Results and Discussion

The effectiveness of the proposed method is compared to models trained on the source domain and directly tested on the target domain as well as models trained with the combined source domain labeled training data and target domain pseudo-labeled training data with the conventional optimization method. Figure 3 plots the DSC and ASSD metrics. Overall, the models trained and tested in the same domain achieve the best results. Our proposed cross-domain cross-network optimization method outperforms the two comparison methods for unsupervised domain adaptations of prostate segmentation DL models. Particularly, when transferring models from Domain 1 to Domain 2, our method enhances the average DSC by more than 30% (from 45.8% to 80.0%). Figure 4 gives the segmentation results of an example case. Our proposed method achieves much better segmentation maps compared to direct model testing on the target domain.

Conclusion

In this study, an unsupervised domain adaptation method is proposed that can substantially enhance the cross-domain prostate segmentation performance of DL models without utilizing target domain labels. The method addresses a typical issue in clinical applications of DL models that they are largely affected by the training data, and MR images with different properties are commonly acquired by different operators due to the different imaging parameters or different machines utilized. Therefore, our method has a high potential in real clinical applications.

Acknowledgements

This research was partly supported by Scientific and Technical Innovation 2030 - "New Generation Artificial Intelligence" Project (2020AAA0104100, 2020AAA0104105), the National Natural Science Foundation of China (61871371, 81830056), Key-Area Research and Development Program of Guangdong Province (2018B010109009), the Basic Research Program of Shenzhen (JCYJ20180507182400762), Youth Innovation Promotion Association Program of Chinese Academy of Sciences (2019351).

References

[1] Siegel, R. L., Miller, K. D. & Jemal, A. Cancer statistics, 2020. CA. Cancer J. Clin. 70, 7–30 (2020).

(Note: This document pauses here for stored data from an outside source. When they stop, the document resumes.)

(** ** Click-to-focus *)

Lemma layer_views_move_views vs l s :
  NoDup vs -> layer_views l (move_views vs l s) = rev vs ++ filter (fun w => w ∉ vs) (layer_views l s).
Proof.
  unfold move_views. revert s. induction vs as [|v vs IH]; intros s Hn.
  - cbn. induction (layer_views l s) as [|w ws IHw]; [done|].
    rewrite filter_cons, decide_True by apply not_elem_of_nil. by f_equal.
  - apply NoDup_cons in Hn as [Hv Hn]. cbn [foldl rev]. rewrite IH by done.
    rewrite layer_views_move, decide_True by done. rewrite <- (assoc_L (++)). f_equal. cbn [app].
    rewrite filter_cons, decide_True by done. f_equal.
    rewrite list_filter_filter. apply list_filter_iff. intros w. rewrite not_elem_of_cons. tauto.
Qed.

Lemma head_omap {A B} (f : A -> option B) above v below (b : B) :
  (forall u, u ∈ above -> f u = None) -> f v = Some b -> head (omap f (above ++ v :: below)) = Some b.
Proof.
  intros Ha Hv. induction above as [|u l IH]; cbn; [by rewrite Hv|].
  rewrite (Ha u) by apply list_elem_of_here. apply IH. intros w Hw. apply Ha. by apply list_elem_of_further.
Qed.
Lemma linv_destroy_popup {P} lp d :
  linvw P d -> lp ∈ lpopups d -> linvw P (qdwin_layer_popup_destroy lp d).
Proof.
  intros H Hin. unfold qdwin_layer_popup_destroy. eapply linv_frame; [apply lframe_destroy_view|].
  assert (U : forall j, ~ X (lp_id lp) -> (j, ptr_layer_popup (lp_id lp)) ∈ grabs d ->
            holds_grab lp d = true /\ lp_seat lp = Some j).
  { intros j Xp Hj. destruct (li_grabs _ d H j _ Xp Hj) as (lp' & A & B & C & D).
    assert (lp' = lp) as -> by (by apply (popup_in_unique (P:=P) d)).
    split; [|done]. unfold holds_grab. rewrite C, D. cbn [andb].
    apply bool_decide_eq_true. by apply (grabs_pgrab (P:=P)). }
  destruct (holds_grab lp d) eqn:Eh.
  - destruct (lp_seat lp) as [i|] eqn:Es.
    + set (f := fun lp => lp <| lp_res := None |> <| lp_grab := false |>).
      assert (F : lframe (upd_pointer i (fun p => p <| ptr_grab := ptr_default |>) (upd_lpopup (lp_id lp) f d))
                    (weston_pointer_end_grab i (upd_lpopup (lp_id lp) f d))) by exact (lf_default_focus i _).
      apply linv_remove_popup.
      * intros j Xp. rewrite (lf_grabs _ _ F), grabs_ungrab. intros [A B]%in_ungrab.
        destruct (U j Xp B) as [_ E]. congruence.
      * eapply linv_frame; [exact F|].
        change (linvw P (upd_lpopup (lp_id lp) f (upd_pointer i (fun p => p <| ptr_grab := ptr_default |>) d))).
        apply linv_upd_lpopup; [done| |by apply linv_ungrab].
        intros j lp' Xp. rewrite grabs_ungrab. intros [A B]%in_ungrab. destruct (U j Xp B) as [_ E]. congruence.
    + exfalso. unfold holds_grab in Eh. rewrite Es in Eh. by destruct (lp_grab lp).
  - apply linv_remove_popup; [|done]. intros j Xp Hj. by destruct (U j Xp Hj).
Qed.

(** [pre] is what happens just before each popup is destroyed. *)
Lemma destroy_fold {P} (pre : lpopup -> desk -> desk) ps d :
  (forall lp, LayerFrame (pre lp)) -> linvw P d -> (forall lp, lp ∈ ps -> lp ∈ lpopups d) -> NoDup (map lp_id ps) ->
  let d' := foldl (fun d lp => qdwin_layer_popup_destroy lp (pre lp d)) d ps in
  linvw P d' /\ lsurfs d' = lsurfs d
  /\ forall lp, lp ∈ lpopups d' -> lp ∈ lpopups d /\ lp_id lp ∉ map lp_id ps.
Proof.
  intros Hpre. revert d. induction ps as [|x ps IH]; intros d H Hin Hn; cbn.
  - split_and!; [done|done|]. intros lp Hlp. split; [done|]. apply not_elem_of_nil.
  - cbn in Hn. apply NoDup_cons in Hn as [Hx Hn].
    destruct (destroy_popup_shape x (pre x d)) as [S1 S2]. pose proof (Hpre x d) as F.
    rewrite (lf_surfs _ _ F) in S1. rewrite (lf_popups _ _ F) in S2.
    assert (Hmem : forall lp, lp ∈ lpopups (qdwin_layer_popup_destroy x (pre x d))
                    <-> lp ∈ lpopups d /\ lp_id lp ≠ lp_id x).
    { intros lp. rewrite S2, !list_elem_of_In, filter_In, negb_true_iff, Z.eqb_neq. done. }
    destruct (IH (qdwin_layer_popup_destroy x (pre x d))) as (A & B & C).
    + apply linv_destroy_popup; [by eapply linv_frame|]. rewrite (lf_popups _ _ F). apply Hin, list_elem_of_here.
    + intros lp Hlp. apply Hmem. split; [by apply Hin, list_elem_of_further|]. intros E. apply Hx.
      rewrite <- E. apply list_elem_of_fmap. by exists lp.
    + done.
    + split_and!; [done|congruence|]. intros lp Hlp. destruct (C lp Hlp) as [C1 C2].
      apply Hmem in C1 as [C1 C3]. split; [done|]. by rewrite not_elem_of_cons.
Qed.

Lemma nodup_filter_ids c lps : NoDup (map lp_id lps) -> NoDup (map lp_id (List.filter c lps)).
Proof.
  intros Hn. induction lps as [|x l IH]; [done|]. cbn in *. apply NoDup_cons in Hn as [Ha Hb].
  destruct (c x); [|auto]. cbn. apply NoDup_cons. split; [|auto]. intros Hi. apply Ha.
  apply list_elem_of_fmap in Hi as (y & -> & Hy). apply list_elem_of_fmap. exists y. split; [done|].
  apply list_elem_of_In. apply list_elem_of_In in Hy. by apply filter_In in Hy as [Hy _].
Qed.

Lemma linv_destroy_popups {P} r d :
  linvw P d -> linvw P (destroy_popups_of r d) /\ lsurfs (destroy_popups_of r d) = lsurfs d
  /\ forall lp, lp ∈ lpopups (destroy_popups_of r d) -> lp_parent lp ≠ r.
Proof.
  intros H. unfold destroy_popups_of. set (ps := List.filter _ _).
  assert (Hps : forall lp, lp ∈ ps <-> lp ∈ lpopups d /\ lp_parent lp = r).
  { intros lp. unfold ps. rewrite !list_elem_of_In, filter_In, Z.eqb_eq. done. }
  destruct (destroy_fold (P:=P) (fun _ d => d) ps d) as (A & B & C); [done|done|..].
  - intros lp Hlp. by apply Hps.
  - apply nodup_filter_ids, (li_ids _ d H).
  - split_and!; [done|done|]. intros lp Hlp E. destruct (C lp Hlp) as [C1 C2]. apply C2.
    apply list_elem_of_fmap. exists lp. split; [done|]. by apply Hps.
Qed.

(** ** Destruction *)

Lemma lframe_drop_view l d : lframe d (drop_layer_view l d).
Proof. unfold drop_layer_view. destruct (l_v l); [apply lframe_destroy_view|done]. Qed.
(** A seat object keeps its seat and its mark. *)
Definition seats_kept (s s' : pstate) : Prop :=
  forall j, match pseat_of j s, pseat_of j s' with
            | Some p, Some q => ps_seat q = ps_seat p /\ ps_freed q = ps_freed p
            | None, None => True
            | _, _ => False
            end.

Lemma kept_device s s' :
  seats_kept s s' -> devices s' = devices s -> forall d, device_seat s' d = device_seat s d.
Proof.
  intros K D d. unfold device_seat. rewrite (device_of_eq _ _ D).
  destruct (device_of d s) as [v|]; [|done]. destruct (pd_pseat v) as [i|]; [|done].
  specialize (K i). destruct (pseat_of i s), (pseat_of i s'); try done.
  simpl. by destruct K as [-> _].
Qed.

(** The parts of the invariant about seats and devices. *)
Lemma kept_back s s' j q :
  seats_kept s s' -> pseat_of j s' = Some q ->
  exists p, pseat_of j s = Some p /\ ps_seat q = ps_seat p /\ ps_freed q = ps_freed p.
Proof. intros K Q. specialize (K j). rewrite Q in K. destruct (pseat_of j s); [eauto|done]. Qed.

Lemma kept_forth s s' j p :
  seats_kept s s' -> pseat_of j s = Some p ->
  exists q, pseat_of j s' = Some q /\ ps_seat q = ps_seat p /\ ps_freed q = ps_freed p.
Proof. intros K Q. specialize (K j). rewrite Q in K. destruct (pseat_of j s'); [eauto|done]. Qed.

Lemma kept_pinv s s' :
  pinv s -> seats_kept s s' -> devices s' = devices s -> next_ps s' = next_ps s ->
  map ps_id (primary_seats s') = map ps_id (primary_seats s) ->
  (forall x z i, source_of x s' = Some z -> s_pseat z = Some i ->
    exists p, pseat_of i s' = Some p /\ current_source p = Some x) ->
  (forall i p x, pseat_of i s' = Some p -> current_source p = Some x ->
    ps_freed p = false /\ exists z, source_of x s' = Some z /\ s_pseat z = Some i) ->
  (forall o f x, offer_of o s' = Some f -> o_source f = Some x -> is_Some (source_of x s')) ->
  Forall (known_offer (next_offer s')) (pevents s') ->
  pinv s'.
Proof.
  intros I K D Nx Ids H1 H2 H3 H4. split; try done.
  - intros d v. rewrite (device_of_eq _ _ D). intros V.
    destruct (pi_device s I _ _ V) as (p & P & L).
    destruct (kept_forth _ _ _ _ K P) as (q & Q & _ & F). exists q. by rewrite F.
  - rewrite D. apply I.
  - rewrite Ids. apply I.
  - intros i q Q. rewrite Nx. destruct (kept_back _ _ _ _ K Q) as (p & P & _). by eapply (pi_next s I).
  - intros i j p q P Q Fp Fq E.
    destruct (kept_back _ _ _ _ K P) as (p' & P' & S1 & F1).
    destruct (kept_back _ _ _ _ K Q) as (q' & Q' & S2 & F2).
    eapply (pi_live s I i j); eauto; congruence.
Qed.

Section clearing.
Context (s s' : pstate) (i : Z) (p : primary_seat).
Context (I : pinv s) (P : pseat_of i s = Some p) (C : cleared i p s s').

Lemma cleared_kept : seats_kept s s'.
Proof.
  intros j. rewrite (cl_pseat _ _ _ _ C). destruct (pseat_of j s), (j =? i); done.
Qed.

Lemma pinv_cleared : pinv s'.
Proof.
  apply (kept_pinv s); try apply C; try done; [apply cleared_kept|..|apply I].
  - intros x z j. rewrite (cl_source _ _ _ _ C), (cl_pseat _ _ _ _ C). case_bool_decide as E.
    { destruct (source_of x s); [|done]. intros ??. simplify_eq/=. }
    intros Z1 Z2. destruct (pi_source s I _ _ _ Z1 Z2) as (q & Q & X).
    destruct (Z.eqb_spec j i) as [->|]; [congruence|eauto].
  - intros j q x. rewrite (cl_source _ _ _ _ C), (cl_pseat _ _ _ _ C).
    destruct (Z.eqb_spec j i) as [->|N].
    { rewrite P. intros ??. simplify_eq/=. }
    intros Q X. destruct (pi_owner s I _ _ _ Q X) as (F & z & Z1 & Z2). split; [done|].
    rewrite bool_decide_false; [eauto|]. intros E.
    destruct (pi_owner s I _ _ _ P E) as (_ & z' & Z3 & Z4). congruence.
  - intros o f x. rewrite (offer_of_eq _ _ (cl_offers _ _ _ _ C)). intros O1 O2.
    rewrite (cl_source _ _ _ _ C). destruct (pi_offer s I _ _ _ O1 O2) as [z ->].
    by case_bool_decide.
Qed.

Lemma observe_cleared st :
  qdwin_primary_seat_find st s = Some p -> observe s' ≡ sel_drop st (observe s).
Proof.
  intros F. pose proof (pseat_key _ _ _ P) as Ki. split_and!.
  - intros j. simpl. unfold seat_owner. rewrite (cl_find _ _ _ _ C).
    destruct (Z.eqb_spec j st) as [->|N].
    + rewrite F. simpl. by rewrite Ki, Z.eqb_refl.
    + destruct (qdwin_primary_seat_find j s) as [q|] eqn:Q; [|done]. simpl.
      destruct (Z.eqb_spec (ps_id q) i) as [E|]; [|done].
      apply seat_find_spec in Q as (Q1 & _ & Q2), F as (_ & _ & F2); [|done..]. congruence.
  - apply kept_device; [apply cleared_kept|apply C].
  - intros d. simpl. rewrite (kept_device s s') by (apply cleared_kept || apply C).
    rewrite (cl_told _ _ _ _ C), (member_of_seat s I d st p F), Ki.
    destruct (device_seat s d); by case_bool_decide.
  - intros j. simpl. unfold seat_serial. rewrite (cl_find _ _ _ _ C).
    destruct (qdwin_primary_seat_find j s) as [q|]; [|done]. simpl. by destruct (ps_id q =? i).
Qed.
End clearing.
(* ===== verification/PrimaryTheorems.v ===== *)
(** * PrimaryTheorems: the primary selection on every run

    The remaining requests against the abstract machine of [PrimaryFacts], the
    refinement for whole runs, and what follows for the clients: every device
    was last told about the owner, and what a source is asked to write goes to
    its own silo. *)

From stdpp Require Import base list gmap strings option relations.
From S2P Require Import Prelude Logic State Clipboard Procfs Environ Secctx Primary PrimaryFacts.
From stdpp Require Import list.
Import Policy.
#[local] Open Scope Z_scope.

(** ** Requests that leave the seats and the devices alone *)

Lemma observe_eq s s' :
  primary_seats s' = primary_seats s -> devices s' = devices s ->
  (forall d, last_told d (pevents s') = last_told d (pevents s)) -> observe s' ≡ observe s.
Proof.
  intros E D T. assert (forall d, device_seat s' d = device_seat s d) as M.
  { intros d. unfold device_seat, pseat_of. by rewrite (device_of_eq _ _ D), E. }
  split_and!; simpl; intros k; unfold seat_owner, seat_serial, qdwin_primary_seat_find;
    rewrite ?E, ?M, ?T; done.
Qed.
Definition qdwin_pack_mime_types (alloc : bool) (types : list string) : option string :=
  match types with
  | [] => Some EmptyString
  | _ => if (pack_total types =? 0)%nat then Some EmptyString
         else if negb alloc then None else Some (pack_from true types)
  end.

Definition qdwin_toplevel_for_keyboard_focus (i : Z) (w : sel_world) : option toplevel :=
  match weston_seat_of i w with
  | Some s => qdwin_toplevel_by_surface (if has_keyboard s then kbd_focus s else None) (sw_q w)
  | None => None
  end.

Definition engine_of (client : Z) (x : secctx_state) : string :=
  match qdwin_secctx_client_find client x with Some c => sc_engine (xc_tag c) | None => EmptyString end.
Definition app_id_of (client : Z) (x : secctx_state) : string :=
  match qdwin_secctx_client_find client x with Some c => sc_app_id (xc_tag c) | None => EmptyString end.

Definition qdwin_toplevel_for_secctx_app_id (client : option Z) (w : sel_world) : option toplevel :=
  match client with
  | None => None
  | Some c =>
      let x := sw_secctx w in
      if String.eqb (engine_of c x) "" || String.eqb (app_id_of c x) "" then None
      else List.find (fun tl =>
             match desktop tl with
             | Some d => match ds_client d with
                 | Some tlc => negb (String.eqb (engine_of tlc x) "") && negb (String.eqb (app_id_of tlc x) "")
                               && String.eqb (engine_of tlc x) (engine_of c x)
                               && String.eqb (app_id_of tlc x) (app_id_of c x)
                 | None => false
                 end
             | None => false
             end) (toplevels (sw_q w))
  end.

Definition or_else {A} (x y : option A) : option A := match x with Some _ => x | None => y end.

Definition name_of (i : Z) (w : sel_world) : string :=
  match sel_seat_of i w with Some s => default "" (seat_name s) | None => "" end.

Definition qdwin_emit_selection_set (e : sel_env) (i : Z) (types : list string) (primary : bool)
    (client : option Z) (w : sel_world) : sel_world :=
  if negb (shell_version_ge 11 (sw_q w)) then w
  else
    let tl := or_else (qdwin_toplevel_for_keyboard_focus i w)
               (or_else (qdwin_toplevel_for_client client (sw_q w))
                  (qdwin_toplevel_for_secctx_app_id client w)) in
    let h := match tl with Some tl => handle tl | None => UINT32_MAX end in
    let joined := default "" (qdwin_pack_mime_types (pack_ok e) types) in
    let name := name_of i w in
    w ~> (fun w => if shell_version_ge 23 (sw_q w)
                   then match client with
                        | Some c => match qdwin_secctx_client_find c (sw_secctx w) with
                            | Some sc => sw_emit (selection_set_source_identity (sc_engine (xc_tag sc))
                                            (sc_app_id (xc_tag sc)) (sc_instance (xc_tag sc))) w
                            | None => w
                            end
                        | None => w
                        end
                   else w)
      ~> sw_emit (selection_set name h joined primary).

(** ** The selection of a seat *)

(** The client behind a surface, when it has one. *)
Section libweston.
Context (surface_client : Z -> option Z).

Definition focus_client (i : Z) (w : sel_world) : option Z :=
  match weston_seat_of i w with
  | Some s => if has_keyboard s
              then match kbd_focus s with Some f => surface_client f | None => None end
              else None
  | None => None
  end.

[2] Litjens, G. et al. Evaluation of prostate segmentation algorithms for MRI: The PROMISE12 challenge. Med. Image Anal. 18, 359–373 (2014).

[3] Milletari, F., Navab, N. & Ahmadi, S.-A. V-Net: Fully convolutional neural networks for volumetric medical image segmentation. in International Conference on 3D Vision (3DV) 565–571 (2016).

[4] Jia, H. et al. 3D APA-Net: 3D adversarial pyramid anisotropic convolutional network for prostate segmentation in MR images. IEEE Trans. Med. Imaging 39, 447–457 (2020).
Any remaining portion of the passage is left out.